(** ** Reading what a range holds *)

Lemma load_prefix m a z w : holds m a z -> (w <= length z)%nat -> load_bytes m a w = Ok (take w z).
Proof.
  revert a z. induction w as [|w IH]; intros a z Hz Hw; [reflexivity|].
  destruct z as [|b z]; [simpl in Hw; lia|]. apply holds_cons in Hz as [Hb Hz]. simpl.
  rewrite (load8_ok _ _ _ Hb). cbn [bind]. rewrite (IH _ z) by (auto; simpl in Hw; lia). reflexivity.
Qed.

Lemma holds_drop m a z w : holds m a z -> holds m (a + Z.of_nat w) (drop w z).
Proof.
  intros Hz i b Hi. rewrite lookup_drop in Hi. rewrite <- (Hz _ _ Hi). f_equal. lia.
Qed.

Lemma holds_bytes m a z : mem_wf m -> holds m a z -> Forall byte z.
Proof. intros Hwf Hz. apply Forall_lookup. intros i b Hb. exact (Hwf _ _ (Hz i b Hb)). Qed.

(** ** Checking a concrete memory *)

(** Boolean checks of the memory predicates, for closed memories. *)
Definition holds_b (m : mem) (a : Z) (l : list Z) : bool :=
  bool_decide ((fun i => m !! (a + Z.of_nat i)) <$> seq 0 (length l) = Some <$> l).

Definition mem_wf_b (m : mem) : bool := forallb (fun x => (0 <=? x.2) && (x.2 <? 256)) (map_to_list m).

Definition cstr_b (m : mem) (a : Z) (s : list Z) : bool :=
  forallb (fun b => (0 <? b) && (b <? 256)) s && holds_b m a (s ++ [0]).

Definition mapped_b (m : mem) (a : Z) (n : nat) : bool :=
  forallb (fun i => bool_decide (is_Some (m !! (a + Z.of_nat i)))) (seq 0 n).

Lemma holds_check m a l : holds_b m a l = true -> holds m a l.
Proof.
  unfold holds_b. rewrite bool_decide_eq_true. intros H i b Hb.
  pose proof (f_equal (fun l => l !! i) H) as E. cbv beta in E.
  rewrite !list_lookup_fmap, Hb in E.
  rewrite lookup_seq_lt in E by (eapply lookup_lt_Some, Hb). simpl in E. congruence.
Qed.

- - - - - - -

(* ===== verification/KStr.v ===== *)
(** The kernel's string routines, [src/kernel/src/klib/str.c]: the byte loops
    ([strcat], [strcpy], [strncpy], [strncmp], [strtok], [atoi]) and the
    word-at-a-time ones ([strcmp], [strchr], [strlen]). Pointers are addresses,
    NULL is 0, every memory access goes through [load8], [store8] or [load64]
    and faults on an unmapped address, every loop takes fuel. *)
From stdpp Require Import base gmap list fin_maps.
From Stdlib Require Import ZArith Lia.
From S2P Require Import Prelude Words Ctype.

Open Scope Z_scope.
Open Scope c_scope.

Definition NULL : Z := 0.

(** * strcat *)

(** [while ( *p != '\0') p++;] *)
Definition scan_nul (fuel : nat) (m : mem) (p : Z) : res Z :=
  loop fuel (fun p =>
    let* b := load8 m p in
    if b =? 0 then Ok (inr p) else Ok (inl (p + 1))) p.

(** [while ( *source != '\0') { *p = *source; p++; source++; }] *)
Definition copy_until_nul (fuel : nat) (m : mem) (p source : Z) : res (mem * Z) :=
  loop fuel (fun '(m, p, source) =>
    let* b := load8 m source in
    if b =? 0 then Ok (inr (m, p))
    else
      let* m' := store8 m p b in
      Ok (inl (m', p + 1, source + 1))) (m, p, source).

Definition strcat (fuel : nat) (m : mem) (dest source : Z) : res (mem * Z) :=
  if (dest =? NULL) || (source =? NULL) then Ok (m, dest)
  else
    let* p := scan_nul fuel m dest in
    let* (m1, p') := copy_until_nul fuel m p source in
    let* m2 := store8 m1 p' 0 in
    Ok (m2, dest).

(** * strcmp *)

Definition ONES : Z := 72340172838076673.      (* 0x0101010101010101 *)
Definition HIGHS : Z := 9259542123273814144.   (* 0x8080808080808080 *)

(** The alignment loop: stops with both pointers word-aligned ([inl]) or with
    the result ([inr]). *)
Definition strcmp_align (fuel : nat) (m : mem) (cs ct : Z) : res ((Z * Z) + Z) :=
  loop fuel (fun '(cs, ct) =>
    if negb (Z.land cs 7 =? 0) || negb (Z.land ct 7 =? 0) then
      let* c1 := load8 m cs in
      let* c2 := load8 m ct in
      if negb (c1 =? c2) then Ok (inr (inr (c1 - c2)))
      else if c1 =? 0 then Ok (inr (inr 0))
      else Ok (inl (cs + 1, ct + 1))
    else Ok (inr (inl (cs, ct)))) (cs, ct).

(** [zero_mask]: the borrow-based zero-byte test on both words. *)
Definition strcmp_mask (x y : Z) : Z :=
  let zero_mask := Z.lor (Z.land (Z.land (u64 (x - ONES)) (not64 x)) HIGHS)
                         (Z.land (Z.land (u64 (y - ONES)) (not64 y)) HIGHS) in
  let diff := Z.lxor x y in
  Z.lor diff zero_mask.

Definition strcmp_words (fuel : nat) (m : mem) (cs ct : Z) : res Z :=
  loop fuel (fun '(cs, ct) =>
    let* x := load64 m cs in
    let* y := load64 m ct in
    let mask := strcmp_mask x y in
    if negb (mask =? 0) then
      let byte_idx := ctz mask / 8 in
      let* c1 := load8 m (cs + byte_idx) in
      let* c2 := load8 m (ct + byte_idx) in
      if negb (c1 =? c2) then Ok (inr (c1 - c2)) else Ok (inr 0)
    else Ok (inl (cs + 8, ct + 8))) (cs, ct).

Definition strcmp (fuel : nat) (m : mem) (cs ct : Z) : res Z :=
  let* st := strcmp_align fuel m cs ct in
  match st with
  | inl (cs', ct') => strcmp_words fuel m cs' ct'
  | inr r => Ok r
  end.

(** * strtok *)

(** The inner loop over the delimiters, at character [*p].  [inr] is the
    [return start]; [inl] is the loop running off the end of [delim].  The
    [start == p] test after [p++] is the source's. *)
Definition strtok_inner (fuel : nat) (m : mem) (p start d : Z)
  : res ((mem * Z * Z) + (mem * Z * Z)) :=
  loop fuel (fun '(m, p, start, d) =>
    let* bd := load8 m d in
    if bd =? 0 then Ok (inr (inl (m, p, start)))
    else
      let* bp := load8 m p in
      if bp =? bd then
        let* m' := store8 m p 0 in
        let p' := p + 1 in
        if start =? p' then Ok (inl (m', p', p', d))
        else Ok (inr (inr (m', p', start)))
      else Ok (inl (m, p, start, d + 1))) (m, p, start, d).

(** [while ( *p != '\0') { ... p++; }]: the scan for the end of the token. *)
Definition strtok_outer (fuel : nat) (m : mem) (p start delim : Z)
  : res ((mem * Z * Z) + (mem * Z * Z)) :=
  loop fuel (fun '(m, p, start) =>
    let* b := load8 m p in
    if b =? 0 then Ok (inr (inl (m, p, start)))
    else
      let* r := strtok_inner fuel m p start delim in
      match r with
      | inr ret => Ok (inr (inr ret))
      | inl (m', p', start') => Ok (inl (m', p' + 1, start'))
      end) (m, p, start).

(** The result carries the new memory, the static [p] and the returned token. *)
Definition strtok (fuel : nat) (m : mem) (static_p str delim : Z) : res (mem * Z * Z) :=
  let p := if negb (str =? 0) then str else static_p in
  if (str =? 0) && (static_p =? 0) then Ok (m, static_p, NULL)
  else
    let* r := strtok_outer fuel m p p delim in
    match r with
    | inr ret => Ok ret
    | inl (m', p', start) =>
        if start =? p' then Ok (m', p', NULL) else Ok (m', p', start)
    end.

- - - - - - -

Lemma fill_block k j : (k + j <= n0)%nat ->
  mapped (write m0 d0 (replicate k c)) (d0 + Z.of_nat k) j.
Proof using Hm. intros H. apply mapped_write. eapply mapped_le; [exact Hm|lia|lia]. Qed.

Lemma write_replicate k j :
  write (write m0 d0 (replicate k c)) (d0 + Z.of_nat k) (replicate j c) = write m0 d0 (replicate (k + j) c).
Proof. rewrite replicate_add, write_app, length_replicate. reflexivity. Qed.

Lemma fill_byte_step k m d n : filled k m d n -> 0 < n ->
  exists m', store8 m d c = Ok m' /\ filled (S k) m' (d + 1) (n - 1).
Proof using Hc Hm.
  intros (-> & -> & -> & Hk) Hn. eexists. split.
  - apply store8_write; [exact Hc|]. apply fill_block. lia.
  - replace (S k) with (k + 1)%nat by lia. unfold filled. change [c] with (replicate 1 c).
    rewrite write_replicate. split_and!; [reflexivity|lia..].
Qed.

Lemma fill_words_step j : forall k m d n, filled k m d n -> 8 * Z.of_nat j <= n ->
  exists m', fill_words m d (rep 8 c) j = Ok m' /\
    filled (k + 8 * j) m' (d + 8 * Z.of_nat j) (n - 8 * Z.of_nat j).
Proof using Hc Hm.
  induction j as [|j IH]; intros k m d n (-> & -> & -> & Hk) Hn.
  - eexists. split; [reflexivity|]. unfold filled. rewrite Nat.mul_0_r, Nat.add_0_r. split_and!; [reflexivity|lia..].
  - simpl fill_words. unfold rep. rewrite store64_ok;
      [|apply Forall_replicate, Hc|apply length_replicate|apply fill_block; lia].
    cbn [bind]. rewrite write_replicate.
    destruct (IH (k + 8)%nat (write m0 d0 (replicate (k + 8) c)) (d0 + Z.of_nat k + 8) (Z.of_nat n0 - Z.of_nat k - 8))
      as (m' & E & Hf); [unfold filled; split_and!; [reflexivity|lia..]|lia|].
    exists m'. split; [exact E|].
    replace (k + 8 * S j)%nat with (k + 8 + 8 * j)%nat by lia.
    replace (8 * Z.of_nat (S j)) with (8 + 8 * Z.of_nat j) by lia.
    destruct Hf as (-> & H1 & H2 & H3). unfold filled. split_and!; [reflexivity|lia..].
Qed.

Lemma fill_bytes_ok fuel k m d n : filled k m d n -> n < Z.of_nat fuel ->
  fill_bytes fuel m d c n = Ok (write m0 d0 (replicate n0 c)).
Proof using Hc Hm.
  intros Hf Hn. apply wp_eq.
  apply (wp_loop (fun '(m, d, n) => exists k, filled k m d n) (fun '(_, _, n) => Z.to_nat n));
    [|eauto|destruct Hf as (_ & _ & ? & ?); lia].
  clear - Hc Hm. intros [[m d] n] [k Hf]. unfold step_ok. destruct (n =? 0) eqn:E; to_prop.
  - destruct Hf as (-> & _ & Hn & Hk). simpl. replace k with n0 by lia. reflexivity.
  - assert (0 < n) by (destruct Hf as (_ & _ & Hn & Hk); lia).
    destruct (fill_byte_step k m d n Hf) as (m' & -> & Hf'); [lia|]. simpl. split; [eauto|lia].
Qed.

- - - - - - -

Filter the records for the string "HIGHS" and copy every line that holds it.

→ **Answer to this task**
Definition HIGHS : Z := 9259542123273814144.   (* 0x8080808080808080 *)
  let zero_mask := Z.lor (Z.land (Z.land (u64 (x - ONES)) (not64 x)) HIGHS)
                         (Z.land (Z.land (u64 (y - ONES)) (not64 y)) HIGHS) in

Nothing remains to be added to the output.